1er Salon du Livre de Jacmel, rue du Commerce, octobre 2018
Artisans, Coopérative agricole Jean-Baptiste Chavannes, Grande-Rivière-du-Nord, avril 2018
Randonnée spéléo, Voûte à Minguet, Dondon, avril 2018
Grande-Rivière-du-Nord, avril 2018 Photo : Henri David Eustache
Culture de l’igname, Sainte-Suzanne, avril 2018
Péristyle de Jacmel, fête des Guédés, novembre 2018

Continuer malgré l’adversité

Je pense à Haïti tous les jours, garde régulièrement contact par courriel avec mon réseau haïtien éloigné, lis les nouvelles quotidiennes diffusées en ligne par les médias de Port-au-Prince.

Il n’y a pas de recettes magiques pour maintenir son activisme quand le terrain est loin. Il faut entretenir son feu sacré tout en s’appropriant le présent.

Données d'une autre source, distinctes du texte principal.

Lemma getChildren_loop_spec t D fuel n cs0 : pt_wf t ->
  (tree_fuel <= fuel + pt_rank t n)%nat ->
  exists cs, getChildren_loop fuel t D cs0 n = Ok (cs0 ++ cs) /\ NoDup cs
    /\ forall c, c ∈ cs <-> child_of t D n c.
Proof.
  intros Hw. revert n cs0. induction fuel as [|fuel IH]; intros n cs0 Hf.
  { pose proof (pt_rank_max t n Hw). unfold tree_fuel in Hf. lia. }
  set (descend := fun (children : list N) (child : option N) =>
    match child with
    | None => Ok children
    | Some c => if decide (is_Some (D !! c)) then Ok (children ++ [c])
                else getChildren_loop fuel t D children c
    end).
  assert (forall cs1 o, (forall k, o = Some k -> node_parent t k = Some n) ->
    exists cs, descend cs1 o = Ok (cs1 ++ cs) /\ NoDup cs
      /\ forall c, c ∈ cs <-> exists k, o = Some k /\ is_Some (D !! c)
             /\ ((c = k) \/ (D !! k = None /\ child_of t D k c))) as Hstep.
  { intros cs1 [k|] Hk; simpl.
    2: { exists []. rewrite app_nil_r. split; [done|]. split; [constructor|]. set_solver. }
    specialize (Hk k eq_refl). pose proof (pt_rank_parent t k n Hw Hk).
    destruct (decide (is_Some (D !! k))) as [HDk|HDk].
    - exists [k]. split; [done|]. split; [apply NoDup_singleton|]. intros c.
      rewrite list_elem_of_singleton. split; [intros ->; naive_solver|].
      intros (k' & [= <-] & Hc & [?|[Hn _]]); [done|]. rewrite Hn in HDk. by destruct HDk.
    - destruct (IH k cs1) as (cs & -> & Hnd & Hcs); [lia|]. exists cs. split; [done|]. split; [done|].
      apply eq_None_not_Some in HDk. intros c. rewrite Hcs. split.
      + intros Hc. exists k. split; [done|]. split; [apply Hc|]. by right.
      + intros (k' & [= <-] & Hc & [->|[_ ?]]); [|done]. rewrite HDk in Hc. by destruct Hc. }
  destruct (Hstep cs0 (node_l t n)) as (cl & El & Nl & Hl).
  { intros k Hk. apply pt_children; tauto. }
  destruct (Hstep (cs0 ++ cl) (node_r t n)) as (cr & Er & Nr & Hr).
  { intros k Hk. apply pt_children; tauto. }
  exists (cl ++ cr). split.
  { change (getChildren_loop (Datatypes.S fuel) t D cs0 n)
      with (children ← descend cs0 (node_l t n); descend children (node_r t n)). rewrite El. simpl_outcome. by rewrite Er, (assoc_L (++)). }
  split.
  - apply NoDup_app. split; [done|]. split; [|done]. intros c Hcl Hcr.
    apply Hl in Hcl as (k & Ek & _ & Hk). apply Hr in Hcr as (k' & Ek' & _ & Hk').
    assert (k <> k') as Hne by (intros ->; by eapply pt_children_ne).
    assert (forall a b, node_parent t a = Some n -> node_parent t b = Some n -> ~ ancestor t a b) as Hno.
    { intros a b Ha Hb (p & Ep & Hp)%ancestor_step. rewrite Ha in Ep. simplify_eq.
      pose proof (pt_rank_parent t b p Hw Hb). destruct Hp as [->|Hp%ancestor_rank]; [lia|lia|done]. }
    assert (node_parent t k = Some n) as Pk by (apply pt_children; tauto).
    assert (node_parent t k' = Some n) as Pk' by (apply pt_children; tauto).
    destruct Hk as [->|[_ (_ & Hk & _)]], Hk' as [->|[_ (_ & Hk' & _)]]; try done.
    + by apply (Hno k k').
    + by apply (Hno k' k).
    + destruct (ancestor_chain t c k k' Hk Hk') as [?|[?|?]]; [done|by apply (Hno k k')|by apply (Hno k' k)].
  - intros c. rewrite elem_of_app, Hl, Hr. split.
    + intros Hc. assert (exists k, node_parent t k = Some n /\ is_Some (D !! c)
        /\ (c = k \/ (D !! k = None /\ child_of t D k c))) as (k & Pk & Hc' & Hk).
      { destruct Hc as [(k & Ek & ?)|(k & Ek & ?)]; exists k;
          (split; [apply pt_children; tauto|done]). }
      split; [done|]. destruct Hk as [->|(HDk & _ & Hck & Hno)].
      * split; [by apply tc_once|]. intros m (p & Ep & Hp)%ancestor_step Hmn. rewrite Pk in Ep.
        simplify_eq. exfalso. pose proof (ancestor_rank t m p Hw Hmn).
        destruct Hp as [->|Hp%ancestor_rank]; [lia|lia|done].
      * split; [eapply ancestor_trans; [exact Hck|by apply tc_once]|].
        intros m Hcm Hmn. destruct (ancestor_chain t c m k Hcm Hck) as [->|[Hmk|Hkm]]; [done|by apply Hno|].
        exfalso. apply ancestor_step in Hkm as (p & Ep & Hp). rewrite Pk in Ep. simplify_eq.
        pose proof (ancestor_rank t m p Hw Hmn). destruct Hp as [->|Hp%ancestor_rank]; [lia|lia|done].
    + intros (Hc & Hcn & Hno).
      assert (exists k, node_parent t k = Some n /\ (c = k \/ ancestor t c k)) as (k & Pk & Hk) by by apply ancestor_last.
      assert (is_Some (D !! c) /\ (c = k \/ (D !! k = None /\ child_of t D k c))) as Hgoal.
      { split; [done|]. destruct Hk as [->|Hk]; [by left|]. right.
        assert (D !! k = None) as HDk by (apply Hno; [done|by apply tc_once]). split; [done|].
        split; [done|]. split; [done|]. intros m Hcm Hmk. apply Hno; [done|].
        eapply ancestor_trans; [done|by apply tc_once]. }
      apply pt_children in Pk as [Pk|Pk]; [| |done]; [left|right]; exists k; done.
Qed.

Continuer d’alimenter l’intérêt d’autrui, même dans la tourmente de cette pandémie. Les convictions de l’activiste demeurent malgré l’adversité.

Cet humble témoignage se veut le reflet de mon engagement continu à l’égard de ma cause: faire connaître et apprécier le vibrant patrimoine d’Haïti au potentiel inédit, garant de son avenir.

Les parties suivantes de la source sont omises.